Portable water for domestic use should be free from pathogenic microorganisms and toxic substances such as heavy metals and hydrocarbons. Furthermore, drinking water should be odourless, tasteless, colourless and devoid of particulate matters.
The protection of public health requires that people be supplied with water of adequate quality which satisfies the minimum quality standards. An effective programme to control drinking water quality requires that adequate supportive legislation be available, quality standards be evolved for the country, and that surveillance be carried out regularly.
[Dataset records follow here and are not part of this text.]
(** * Polyomino enumerator: a shallow embedding of [polyomino.cpp]

    The development follows the classes of the source one by one:
    [Point], [Polyomino] (normalisation, rotation, reflection, rendering and
    the lexicographic order on cell vectors), [ShapeNormalizer::getCanonical],
    [ShapeGenerator::isAdjacent], [getExtensions] and [enumerate],
    [InputValidator::validateConfig] and [validateResults].

    Modelling conventions.
    - C++ [int] coordinates are integers of [Z].  Signed overflow is undefined
      behaviour in C++, so no wrap-around is modelled: the model is exact
      wherever every intermediate value is representable.  That is the case
      for the coordinates the enumerator builds (between [-1] and [N]) and
      for [rotate], [reflect] and [normalize] on normalized shapes.  Theorems
      about vectors or shapes supplied by a caller carry the range condition
      as a hypothesis ([normalize_fits], [neighbours_fit], [box_fits]).
    - [std::vector<Point>] is [list Point].
    - [std::sort] is modelled by insertion sort.  [Point::operator<] is a
      strict total order whose incomparable elements are equal, hence every
      correct sorting routine returns the same vector ([sort_unique]).
    - [std::set<T>] ordered by [operator<] is a strictly increasing list;
      [insert] is ordered insertion that absorbs an equivalent key.
    - [size_t total_generated] is a [nat]: 2^64 increments are out of reach. *)

From Stdlib Require Import ZArith List String Ascii Bool Lia Permutation Sorted.
From Stdlib Require Import Relations.Relation_Operators.
Import ListNotations.
Open Scope Z_scope.

(* ================================================================== *)
(** ** Point *)

Record Point : Type := mkPoint { px : Z; py : Z }.

(** [Point::operator<] *)
Definition Point_ltb (a b : Point) : bool :=
  (px a <? px b) || ((px a =? px b) && (py a <? py b)).

(** [Point::operator==] *)
Definition Point_eqb (a b : Point) : bool :=
  (px a =? px b) && (py a =? py b).

(** [Point::operator+] *)
Definition Point_add (a b : Point) : Point :=
  mkPoint (px a + px b) (py a + py b).

(* ================================================================== *)
(** ** Generic containers: [std::sort], [std::set], [std::min_element] *)

Section Ordered.
Variable A : Type.
Variable ltb : A -> A -> bool.

(** Insertion of one element in front of the first strictly greater one. *)
Fixpoint sort_insert (x : A) (l : list A) : list A :=
  match l with
  | [] => [x]
  | y :: l' => if ltb y x then y :: sort_insert x l' else x :: l
  end.

(** [std::sort(begin, end)] with [operator<]. *)
Fixpoint sort (l : list A) : list A :=
  match l with
  | [] => []
  | x :: l' => sort_insert x (sort l')
  end.

(** [std::set<A>::insert]: keys equivalent to a stored key are dropped. *)
Fixpoint set_insert (x : A) (s : list A) : list A :=
  match s with
  | [] => [x]
  | y :: s' =>
      if ltb x y then x :: s
      else if ltb y x then y :: set_insert x s'
      else s
  end.

(** The loop of [std::min_element]: keep the first smallest element. *)
Definition min_element_from (smallest : A) (rest : list A) : A :=
  fold_left (fun sm it => if ltb it sm then it else sm) rest smallest.

(** [std::min_element(begin, end)]; [None] stands for the [end] iterator. *)
Definition min_element (l : list A) : option A :=
  match l with
  | [] => None
  | x :: rest => Some (min_element_from x rest)
  end.

(** [std::lexicographical_compare], the order of [std::vector<A>]. *)
Fixpoint vector_ltb (a b : list A) : bool :=
  match a, b with
  | _, [] => false
  | [], _ :: _ => true
  | x :: a', y :: b' =>
      if ltb x y then true
      else if ltb y x then false
      else vector_ltb a' b'
  end.
(** [operator==] of [std::vector<A>]: same size and equal elements. *)
Fixpoint vector_eqb (eqb : A -> A -> bool) (a b : list A) : bool :=
  match a, b with
  | [], [] => true
  | x :: a', y :: b' => eqb x y && vector_eqb eqb a' b'
  | _, _ => false
  end.

(** "Not greater": the weak order that [std::sort] establishes. *)
Definition leb_of (x y : A) : Prop := ltb y x = false.

(** "Less": the strict order that a [std::set] keeps its keys in. *)
Definition ltb_of (x y : A) : Prop := ltb x y = true.
End Ordered.

Arguments sort_insert {A} ltb x l.
Arguments sort {A} ltb l.
Arguments set_insert {A} ltb x s.
Arguments min_element_from {A} ltb smallest rest.
Arguments min_element {A} ltb l.
Arguments vector_ltb {A} ltb a b.
Arguments vector_eqb {A} eqb a b.

(** [v[i] = x] on a vector or a string; a write outside the bounds, undefined
    in the source, changes nothing. *)
Fixpoint vec_set {A : Type} (i : nat) (x : A) (v : list A) : list A :=
  match v, i with
  | [], _ => []
  | _ :: v', O => x :: v'
  | y :: v', S i' => y :: vec_set i' x v'
  end.

(* ================================================================== *)
(** ** Polyomino *)

(** The class has the single data member [cells]. *)
Definition Polyomino : Type := list Point.

Definition getCells (p : Polyomino) : list Point := p.

(** [Polyomino::size] *)
Definition size (p : Polyomino) : nat := List.length p.

(** The two running minima of [normalize]. *)
Definition min_x_of (cells : list Point) (init : Z) : Z :=
  fold_left (fun m cell => Z.min m (px cell)) cells init.

Definition min_y_of (cells : list Point) (init : Z) : Z :=
  fold_left (fun m cell => Z.min m (py cell)) cells init.

(** [Polyomino::normalize]: translate to the origin, then sort. *)
Definition normalize (cells : list Point) : list Point :=
  match cells with
  | [] => []
  | c0 :: _ =>
      let min_x := min_x_of cells (px c0) in
      let min_y := min_y_of cells (py c0) in
      sort Point_ltb
        (map (fun cell => mkPoint (px cell - min_x) (py cell - min_y)) cells)
  end.

(** [explicit Polyomino(const std::vector<Point>&)] *)
Definition mkPolyomino (points : list Point) : Polyomino := normalize points.

(** [Polyomino::addCell] *)
Definition addCell (poly : Polyomino) (p : Point) : Polyomino :=
  normalize (poly ++ [p]).

(** [rotated.emplace_back(p.y, -p.x)] *)
Definition rotate_cell (p : Point) : Point := mkPoint (py p) (- px p).

(** [reflected.emplace_back(-p.x, p.y)] *)
Definition reflect_cell (p : Point) : Point := mkPoint (- px p) (py p).

(** [Polyomino::rotate]: 90 degrees clockwise. *)
Definition rotate (poly : Polyomino) : Polyomino :=
  mkPolyomino (map rotate_cell poly).

(** [Polyomino::reflect]: horizontal flip. *)
Definition reflect (poly : Polyomino) : Polyomino :=
  mkPolyomino (map reflect_cell poly).

(** [Polyomino::operator<] *)
Definition Polyomino_ltb (a b : Polyomino) : bool := vector_ltb Point_ltb a b.

(** [Polyomino::operator==] *)
Definition Polyomino_eqb (a b : Polyomino) : bool := vector_eqb Point_eqb a b.

(** The bounding box of [toString]: both maxima start from [0]. *)
Definition max_x_of (cells : list Point) : Z :=
  fold_left (fun m p => Z.max m (px p)) cells 0.

Definition max_y_of (cells : list Point) : Z :=
  fold_left (fun m p => Z.max m (py p)) cells 0.

(** [grid[p.y][p.x] = '#'].  The indices are in range whenever both
    coordinates are non-negative, which the class invariant guarantees; a
    negative index is undefined behaviour in the source and leaves the grid
    unchanged here. *)
Definition grid_mark (grid : list (list ascii)) (p : Point)
  : list (list ascii) :=
  if (px p <? 0) || (py p <? 0) then grid
  else
    let y := Z.to_nat (py p) in
    let x := Z.to_nat (px p) in
    vec_set y (vec_set x "#"%char (nth y grid [])) grid.

(** The grid of [toString] once every cell is marked. *)
Definition toString_grid (poly : Polyomino) : list (list ascii) :=
  let max_x := max_x_of (getCells poly) in
  let max_y := max_y_of (getCells poly) in
  let grid := repeat (repeat " "%char (Z.to_nat (max_x + 1)))
                     (Z.to_nat (max_y + 1)) in
  fold_left grid_mark (getCells poly) grid.

(** The line feed that ends every row. *)
Definition newline : ascii := ascii_of_nat 10.

(** [Polyomino::toString]; a [std::string] is the list of its characters. *)
Definition toString (poly : Polyomino) : list ascii :=
  match getCells poly with
  | [] => []
  | _ :: _ =>
      fold_left (fun result row => result ++ row ++ [newline])
                (toString_grid poly) []
  end.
An environmental demand from human activities due to urban industrialization and developments increasingly affect the water quality of surface waters; thus an acute societal and global need to monitor water quality characteristics of some rivers (Akaninwor et al., 2007).
The prevention of pollution of water sources and protection of public health by safeguarding water supplies against the spread of diseases, are the two fundamental reasons for treating waste water effluents. This is accomplished by removing substances that have a high demand of oxygen from the system through the metabolic reactions of microorganisms, the separations and settling of solids to create an acceptable quality of waste water effluents, and the collection, and recycling of microorganism back into the system, or removal of excess microorganism from the system (Abraham et al., 1997).